Let’s think of a virus as a “little mutant” that we carry inside. That constantly mutates. At your own pace. With different consequences.
In a month, at least 5 new variants of coronavirus appeared or spread, increasing the rate of infections, mortality and raising doubts about how they could affect treatments and vaccines.
The laboratories ensure that mutations are part of the natural history of all viruses. That those “little mutants” always did what they do best: mutate. But in this global context, not only does the number of cases and deaths increase rather, they impact the economy by deepening the lockdown and closing borders. Can they become the main obstacle to stop the Covid?
Claudia Perandones is the renowned geneticist who coordinates the ANLIS Malbrán teams responsible for testing and decoding the virus genome in Argentina. For his expertise faced with “mutants”, he knows that it is scary to hear of “new strains” and vaccines that are already made. That is why he clarifies that mutations create variants. And that vaccines, if necessary, can be recalibrated.
“Variants are a set or constellation of mutations or changes in the genome of the SARS-CoV-2 virus that occur jointly or in association. Variants that have generated concern are called VOCs (variants of concern, in English)”, Explain.
Which are? The most mediatic these days. The UK VOC and the Rio de Janeiro VOC. Both were detected in our country.
That of the United Kingdom is B.1.1.7, which has 23 mutations of which 8 are located in the viral spike. Among those mutations, three generate the most concern.
“One is the N501Y mutation, which is located in the key contact area for binding with the human ACE2 receptor, which is the gateway for the virus to enter human cells.” This mutation gives it greater affinity or avidity to bind to cells and would be responsible for the virus having 70% more transmissibility.
Does this mutation allow Covid to escape the antibody response of those that were previously infected and also of vaccines? No.
Recent studies from the School of Medicine of Mount Sinai from New York -with whom ANLIS Malbrán has a strategic collaboration- demonstrated that this mutation “is sensitive to the response mediated by antibodies”, both in the plasma of individuals recovered from the disease as in the serum of vaccinated people.
“This finding is very reassuring in relation to the fact that currently developed vaccines are effective in protecting against the United Kingdom variant”, Perandones brand. Two other worrisome mutations within this variant raised alarm: the 69-70 deletion and the P681H mutation. But neither do they escape the vaccine or plasma.
Does the UK variant, which is in Argentina, conditions higher mortality? “Although Prime Minister Boris Johnson raised this Friday the possibility of a greater fatality, the reality is that there is no scientific evidence for such a claim. It is logical and expected that the increase in the number of cases produced by this variant inevitably conditions, an increase in the number of deaths. But both the research groups of Public Health England, Imperial College London, among others, do not allow to confirm what the premier said “, says Perandones.
_Are the vaccines developed for SARS-Cov-2 effective against the appearance of variants?
-Both the CEO of BionTech (Pfizer), Ugur Sahin, as that of Moderna and the Director of the Russian Fund for Direct Investment, Kiril Dmitriev, confirmed that the statistical modeling and tests aimed at determining what the spatial conformation of the spicule with mutations it could adopt, showed that currently developed vaccines are effective in neutralizing the UK variant.
Perandones also highlights that this week Pfizer published its study carried out with the University of Texas, Medical Branch at Galveston, which proved that this vaccine “It is effective for all those variants that contain the N501Y mutation.”
This mutation is present in the UK variant (B.1.1.7) and also in the South African (501.V2) and Brazil variant identified in Japanese tourists (B.1.1.248, or P1 variant). In that study, the researchers evaluated serum from 20 vaccinated people and determined that it was capable of neutralizing them.

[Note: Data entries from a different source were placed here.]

Lemma served_open (uuid now : Z) (t : Transport) (who : Identity) (w : Relay) :
  served_ok w -> served_ok (open_session uuid now t who w).1.
Proof.
  intros Hw. unfold open_session. set (s := session_of uuid now who).
  destruct (rl_sessions w !! sl_id (ts_logic s)) as [?|] eqn:E; [done|]. cbn [fst]. rewrite absorb_eq.
  set (id := sl_id (ts_logic s)) in *.
  eapply (served_extend id w _ (FromSession <$> [SConnect id; SJoin (join_of id who)]) Hw); try done.
  - simpl. by repeat constructor.
  - intros i Hne. simpl. by rewrite lookup_insert_ne.
  - intros t0 s0. simpl. rewrite lookup_insert_eq. intros [= <- <-]. split_and!; try done.
    unfold id. simpl. apply Z.land_nonneg. by right.
Qed.

Lemma served_quiet (w w' : Relay) :
  served_ok w -> rl_sessions w' = rl_sessions w -> rl_server w' = rl_server w -> rl_inbox w' = rl_inbox w -> served_ok w'.
Proof. intros [H1 H2 H3 H4] E1 E2 E3. constructor; unfold conn_states in *; by rewrite ?E1, ?E2, ?E3. Qed.

Lemma served_serve (handle now_ms : Z) (i : inbox_item) (rest : list inbox_item) (w : Relay) :
  rl_inbox w = i :: rest -> served_ok w -> served_ok (serve_item iter handle now_ms i (w <| rl_inbox := rest |>)).
Proof.
  intros Ei [H1 H2 H3 H4]. set (w0 := w <| rl_inbox := rest |>). rewrite Ei in *.
  pose proof (serve_item_spec iter handle now_ms i w0) as Hs. pose proof (fun id => serve_conn handle now_ms id i (rl_server w)) as Hc.
  cbv zeta in Hs. change (rl_server w0) with (rl_server w) in Hs. change (rl_inbox w0) with rest in Hs.
  destruct (serve iter (rl_server w) (as_message handle now_ms i)) as [st e]. destruct Hs as (E1 & E2 & _). simpl in Hc.
  assert (forall id, conn_states (serve_item iter handle now_ms i w0) id = conn_after id (conn_states w id) i) as Hconn
    by (intros id; unfold conn_states; rewrite E1; apply Hc).
  constructor; rewrite ?serve_item_sessions, ?E2; try done.
  - intros id t s Hs Ha Hst. unfold state_after. rewrite Hconn. exact (H3 id t s Hs Ha Hst).
  - destruct H4 as [_ H4]. eapply clients_ok_ext; [|exact H4]. intros id. by rewrite Hconn.
Qed.
(* ===== verification/PeerDecode.v ===== *)
(** * Peers and their decoders (videocall-client/src/decode)

    [peer_decoder.rs] (the video decoder of a peer), the trait of audio decoders of
    [mod.rs] and [peer_decode_manager.rs]: the table of remote peers, the decoding of
    the packets of each, the detection of lost frames and the liveness monitor.

    The browser is the class [Browser]: canvas lookup, [postMessage], and the audio
    decoders, whose state type [A] is arbitrary. Callbacks and the diagnostics bus are
    effects, in the order the code issues them. The clock, in milliseconds, is read
    once per operation. *)
From Stdlib Require Import Ascii.
From S2P Require Import Prelude Floats JitterBuffer VideoWorker Protocol Media OrderedMap.

Record DecodeStatus : Type := mkDecodeStatus { rendered : bool; first_frame : bool }.

Definition SKIPPED : DecodeStatus := mkDecodeStatus false false.

(** The browser, and the trait [AudioPeerDecoderTrait]; [None] is an error. *)
Class Browser (A : Type) : Type := {
  get_canvas : string -> option Z;
  has_2d_context : Z -> bool;
  can_post : WorkerMessage -> bool;
  create_audio_peer_decoder : string -> option float -> option A;
  audio_decode : MediaPacket -> A -> A * option DecodeStatus;
  audio_flush : A -> A;
  audio_set_muted : bool -> A -> A;
}.

(** ** peer_decoder.rs *)

Record VideoPeerDecoder : Type := mkVideoPeerDecoder {
  vp_decoder : WasmDecoder;
  vp_canvas : option Z;
}.

Definition video_new : VideoPeerDecoder := mkVideoPeerDecoder wasm_new None.

Definition VP8 : Z := 1.
Definition VP9_PROFILE0_LEVEL10_8BIT : Z := 2.

(** constants.rs: the codec a client encodes with. *)
Definition get_video_codec (is_firefox : bool) : Z :=
  if is_firefox then VP8 else VP9_PROFILE0_LEVEL10_8BIT.
(* ===== verification/PeerDecodeProps.v ===== *)
(** * Properties of the peer table

    Which fields decoding leaves alone; the lifetime of a peer under the monitor; the
    requests for key frames against a definition over the history of a stream; the
    journey of a frame from the encoder of one client to the decoder of another. *)
From S2P Require Import Prelude Floats JitterBuffer VideoWorker Protocol DemoWire Media OrderedMap.
From S2P Require Import PeerDecode DemoMedia.

Section Props.
Context {A : Type} {browser : Browser A} {wire : Wire} {media : MediaWire} {cipher : Cipher}.
Context (iter : gmap Z (Peer A) -> list (Z * Peer A)).

(** ** What decoding leaves alone *)

(** Everything of a peer but its decoders, media state and stream tracking. *)
Record same_peer (p q : Peer A) : Prop := mk_same_peer {
  sp_session : pr_session_id q = pr_session_id p;
  sp_sid_str : pr_sid_str q = pr_sid_str p;
  sp_user : pr_user_id q = pr_user_id p;
  sp_aes : pr_aes q = pr_aes p;
  sp_activity : pr_activity_count q = pr_activity_count p;
  sp_missed : pr_missed_heartbeat_checks q = pr_missed_heartbeat_checks p;
}.

#[local] Instance same_peer_preorder : PreOrder same_peer.
Proof. split; [by intros | intros p q r [] []; split; congruence]. Qed.

Lemma track_sequence_same now mtype packet p : same_peer p (track_sequence now mtype packet p).1.
Proof. unfold track_sequence, track_stream. repeat case_match; simplify_eq; done. Qed.

Lemma init_context_same userid p : same_peer p (init_context userid p).
Proof. unfold init_context. by case_match. Qed.

Lemma peer_reset_same p q : peer_reset p = Some q -> same_peer p q.
Proof. unfold peer_reset. intros H. by repeat (case_match || simplify_option_eq). Qed.
(* ===== verification/Connection.v ===== *)
(** * One connection (videocall-client/src/connection/connection.rs)

    A connection wraps a transport task: it keeps the status, the media flags that
    heartbeats report, and the timers. The task is named by a number, [cn_task], and
    what is sent on it is an effect; a transport that falls back from datagrams to a
    stream is below this interface. A dropped connection is absent from the state of
    its owner, and its timers with it. *)
From S2P Require Import Prelude Floats Protocol Media.

Inductive Status : Type := Connecting | Connected | Closed.

#[export] Instance Status_eq_dec : EqDecision Status.
Proof. solve_decision. Defined.

Record Connection : Type := mkConnection {
  cn_task : Z;
  cn_heartbeat : bool;
  cn_status : Status;
  cn_video_enabled : bool;
  cn_audio_enabled : bool;
  cn_screen_enabled : bool;
  cn_is_speaking : bool;
  cn_session_id : option Z;
  cn_userid : option string;
  cn_url : string;
}.

#[export] Instance eta_Connection : Eta Connection := fun r =>
  mkConnection (cn_task r) (cn_heartbeat r) (cn_status r) (cn_video_enabled r) (cn_audio_enabled r)
    (cn_screen_enabled r) (cn_is_speaking r) (cn_session_id r) (cn_userid r) (cn_url r).

(** What a connection hands to its task. *)
Inductive net_effect : Type :=
| NetStream (task : Z) (packet : PacketWrapper)
| NetDatagram (task : Z) (packet : PacketWrapper).

(** [connect], once the task was created. *)
Definition connect (task : Z) (url : string) : Connection :=
  mkConnection task false Connecting false false false false None None url.

Definition is_connected (c : Connection) : bool := bool_decide (cn_status c = Connected).

(** The taps around the callbacks of the task. *)
Definition on_connected_tap (c : Connection) : Connection := c <| cn_status := Connected |>.
Definition on_lost_tap (c : Connection) : Connection := c <| cn_status := Closed |>.

Section Heartbeat.
Context {wire : Wire} {media : MediaWire} {cipher : Cipher}.

Definition aes_encrypt_heartbeat (aes : Aes128State) (packet : MediaPacket) : option bytes :=
  data ← write_media packet; aes_encrypt aes data.

Definition build_heartbeat_packet (now : float) (userid : string) (aes : Aes128State) (c : Connection)
    : option PacketWrapper :=
  let metadata := mkHeartbeatMetadata (cn_video_enabled c) (cn_audio_enabled c)
                    (cn_screen_enabled c) (cn_is_speaking c) in
  let packet := media_default <| media_type := HEARTBEAT |> <| mp_user_id := as_bytes userid |>
                  <| mp_timestamp := now |> <| heartbeat_metadata := Some metadata |> in
  data ← aes_encrypt_heartbeat aes packet;
  Some (wrapper_default <| pw_data := data |> <| pw_user_id := as_bytes userid |>
          <| packet_type := MEDIA |> <| pw_session_id := default 0 (cn_session_id c) |>).

Definition start_heartbeat (userid : string) (c : Connection) : Connection :=
  c <| cn_userid := Some userid |> <| cn_heartbeat := true |>.

(** A tick of the interval [start_heartbeat] creates. *)
Definition heartbeat_tick (now : float) (aes : Aes128State) (c : Connection) : list net_effect :=
  match cn_heartbeat c, cn_userid c with
  | true, Some userid =>
      match build_heartbeat_packet now userid aes c with
      | Some packet => if is_connected c then [NetDatagram (cn_task c) packet] else []
      | None => []
      end
  | _, _ => []
  end.

Definition conn_send_packet (packet : PacketWrapper) (c : Connection) : list net_effect :=
  if is_connected c then [NetStream (cn_task c) packet] else [].

Definition conn_send_packet_datagram (packet : PacketWrapper) (c : Connection) : list net_effect :=
  if is_connected c then [NetDatagram (cn_task c) packet] else [].

Definition send_immediate_heartbeat (now : float) (aes : Aes128State) (c : Connection)
    : list net_effect :=
  match cn_userid c with
  | None => []
  | Some userid =>
      if negb (is_connected c) then []
      else match build_heartbeat_packet now userid aes c with
           | Some packet => [NetDatagram (cn_task c) packet]
           | None => []
           end
  end.

(** The four setters: a change is announced at once. *)
Definition announce (now : float) (aes : Aes128State) (changed : bool) (c : Connection)
    : Connection * list net_effect :=
  (c, if changed then send_immediate_heartbeat now aes c else []).

Definition conn_set_video_enabled (now : float) (aes : Aes128State) (enabled : bool) (c : Connection)
    : Connection * list net_effect :=
  announce now aes (negb (Bool.eqb (cn_video_enabled c) enabled)) (c <| cn_video_enabled := enabled |>).

Definition conn_set_audio_enabled (now : float) (aes : Aes128State) (enabled : bool) (c : Connection)
    : Connection * list net_effect :=
  announce now aes (negb (Bool.eqb (cn_audio_enabled c) enabled)) (c <| cn_audio_enabled := enabled |>).

Definition conn_set_screen_enabled (now : float) (aes : Aes128State) (enabled : bool) (c : Connection)
    : Connection * list net_effect :=
  announce now aes (negb (Bool.eqb (cn_screen_enabled c) enabled)) (c <| cn_screen_enabled := enabled |>).

Definition conn_set_speaking (now : float) (aes : Aes128State) (speaking : bool) (c : Connection)
    : Connection * list net_effect :=
  announce now aes (negb (Bool.eqb (cn_is_speaking c) speaking)) (c <| cn_is_speaking := speaking |>).

Definition set_session_id (session_id : Z) (c : Connection) : Connection :=
  c <| cn_session_id := Some session_id |>.
End Heartbeat.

The concrete thing is that the British variants are more contagious: they were identified in September and now have a high prevalence in 60 countries. How could the UK mutations have been generated? Again, and simply, by the nature of these little mutants. But there was something unusual.
“That the UK variant differs by 23 mutations from the original Wuhan, China strain, is much higher than current estimates of the virus’ molecular clock of around two mutations per genome per month. The unusually high number of mutations spicule protein and other genomic properties of this variant indicate that it was not the result of gradual accumulation of mutations in the UK (as more infections occurred). A possible explanation for the emergence is a prolonged infection with SARS-CoV -2 in a single patient, potentially with reduced immunocompetence, “says Perandones.
– An eventual new mutation could lead to existing vaccines today becoming placebo?
-Most of the vaccines for SARS CoV 2 were developed through genetic engineering strategies. This allowed to accelerate the times but it would also allow, if necessary, to introduce modifications in the genomic sequences of the viral spicule, which is the target that everyone chooses as the main immune stimulus for the organism to produce antibodies “, he closes. Thus, the race against the “little mutants” would never start from 0.